Antonio Guterres a appelé à s’attaquer aux changements climatiques, remettre sur pied l’environnement mondial, transformer les économies et réinventer l’avenir. Trois conditions à remplir : la constitution d’une véritable coalition mondiale pour parvenir à la neutralité carbone d’ici à 2050 ; l’alignement des financements mondiaux à l’accord de Paris et aux Objectifs de développement durable (ODD); ainsi que la réalisation d’une percée en matière d’adaptation et de résilience.
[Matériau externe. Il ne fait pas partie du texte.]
(* ===== verification/Model.v ===== *)
(** * [porcupine/model.go], and [fillDefault] of [porcupine/checker.go]

    Histories (operations or events) and the sequential models they are checked
    against.  Go's [interface{}] is a type [V] with the value [nil] and the
    operator [==], which panics ([None]) on a dynamic type that cannot be
    compared.  A function of the model that panics returns [None]; a function
    field of the [Model] struct that may be [nil] is an [option]. *)
From S2P Require Import Prelude.

Class Iface (V : Type) := {
  iface_nil : V;
  iface_eq : V -> V -> option bool;
  (** the rendering of a value by the format verb [%v] *)
  iface_show : V -> string
}.

Section Model.
Context {V : Type}.

Record Operation := MkOperation {
  ClientId : Z;
  Input : V;
  Call : Z;
  Output : V;
  Return : Z
}.

Inductive EventKind := CallEvent | ReturnEvent.

#[global] Instance EventKind_eq_dec : EqDecision EventKind.
Proof. solve_decision. Defined.

Record Event := MkEvent {
  evClientId : Z;
  Kind : EventKind;
  Value : V;
  Id : Z
}.

Record Model := MkModel {
  Partition : option (list Operation -> option (list (list Operation)));
  PartitionEvent : option (list Event -> option (list (list Event)));
  Init : V;
  Step : V -> V -> V -> option (bool * V);
  Equal : option (V -> V -> option bool);
  DescribeOperation : option (V -> V -> option string);
  DescribeState : option (V -> option string)
}.

Definition NoPartition (history : list Operation) : option (list (list Operation)) :=
  Some [history].

Definition NoPartitionEvent (history : list Event) : option (list (list Event)) :=
  Some [history].

Context `{Iface V}.

Definition ShallowEqual (state1 state2 : V) : option bool := iface_eq state1 state2.

Definition DefaultDescribeOperation (input output : V) : option string :=
  Some (iface_show input +:+ " -> " +:+ iface_show output).

Definition DefaultDescribeState (state : V) : option string :=
  Some (iface_show state).

Definition or_default {A} (f : option A) (d : A) : option A :=
  match f with None => Some d | Some _ => f end.

Definition fillDefault (model : Model) : Model := {|
  Partition := or_default (Partition model) NoPartition;
  PartitionEvent := or_default (PartitionEvent model) NoPartitionEvent;
  Init := Init model;
  Step := Step model;
  Equal := or_default (Equal model) ShallowEqual;
  DescribeOperation := or_default (DescribeOperation model) DefaultDescribeOperation;
  DescribeState := or_default (DescribeState model) DefaultDescribeState
|}.

(** Calling a function field: a [nil] function panics. *)
Definition callEqual (model : Model) (s t : V) : option bool :=
  f ← Equal model; f s t.

Definition callPartition (model : Model) (history : list Operation) :
    option (list (list Operation)) :=
  match Partition model with None => None | Some f => f history end.

Definition callPartitionEvent (model : Model) (history : list Event) :
    option (list (list Event)) :=
  match PartitionEvent model with None => None | Some f => f history end.

End Model.

Arguments Operation V : clear implicits.
Arguments Event V : clear implicits.
Arguments Model V : clear implicits.

(** The three results of a check. *)
Inductive CheckResult := Unknown | Ok | Illegal.

#[global] Instance CheckResult_eq_dec : EqDecision CheckResult.
Proof. solve_decision. Defined.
L’UE, le Royaume-Uni, le Japon, de la République de Corée, la Chine et plus de 110 pays se sont engagés à parvenir à la neutralité carbone d’ici à 2060. « Chaque pays, ville, institution financière et entreprise devrait adopter un plan de transition vers zéro émission nette, et prendre dès maintenant des mesures décisives pour s’engager sur cette voie, ce qui signifie réduire les émissions mondiales de 45 % d’ici à 2030 par rapport aux niveaux de 2010 », explique le secrétaire général de l’ONU, ajoutant que « la technologie est de notre côté » pour y arriver.
Les grandes conférences des Nations Unies, telle que celle sur le climat qui se tiendra en novembre prochain à Glasgow et d’autres initiatives sur la biodiversité, les océans, les transports, l’énergie, les villes et les systèmes alimentaires devraient nous offrir d’abondantes possibilités de répondre aux urgences planétaires en 2021, rappelle-t-il. Le Groupe de la Banque mondiale se fixe pour ambition de porter à 35 % la part de ses financements en faveur de l’action climatique dans les pays en développement. Quelque 12 800 milliards de dollars ont été promis ces derniers mois, dont 11 000 par les États du G20, pour soutenir entreprises ou ménages, soit trois fois plus qu’après la crise de 2008. Mais selon 14 instituts de recherche, les pays du G20 ont annoncé au moins 234 milliards de dollars d’argent public en faveur des énergies fossiles, 151 milliards pour les énergies propres.
Répit temporaire
En 2020, les émissions de CO2 d’origine fossile ont chuté de 7 % (2,4 milliards de tonnes de CO2 en moins, un record), en raison principalement du ralentissement économique lié aux mesures de confinement prises contre le Covid-19, selon le bilan annuel du Global Carbon Project (GCP) publié le vendredi 11 décembre. Jamais une telle diminution n’avait été observée auparavant. Lors des précédentes crises mondiales (1945, 1981, 1992, 2009), elles n’avaient jamais dépassé 0,9 milliard de tonnes.
« La diminution des émissions en 2020 semble plus prononcée aux États-Unis (-12 %), dans l’Union européenne (-11 %) et en Inde (-9 %), l’effet des restrictions Covid-19 s’ajoutant à une tendance précédente, et étant moins prononcée en Chine (-1,7 %), où les mesures de restriction ont été prises au début de l’année et ont été plus limitées dans le temps ». En Chine, les émissions ont augmenté de 2 % en 2018. « Il n’y aurait pas eu le Covid-19, cette croissance se serait probablement poursuivie », a expliqué Philippe Ciais, chercheur au Laboratoire des sciences du climat et de l’environnement lors d’une visio-conférence.
Par secteur, les réductions d’émissions de CO2 ont été plus marquées dans les transports de surface, qui représentent 21 % des émissions mondiales. Elles « ont été réduites de moitié dans les pays au plus fort du confinement ». Celles de l’aviation se sont effondrées de 75 %, ne représentant que 2,8 % des émissions mondiales mais ne cessent de croître. Les émissions de l’industrie (22 % des émissions mondiales) « ont été réduites de 30 % dans les pays au plus fort du confinement ».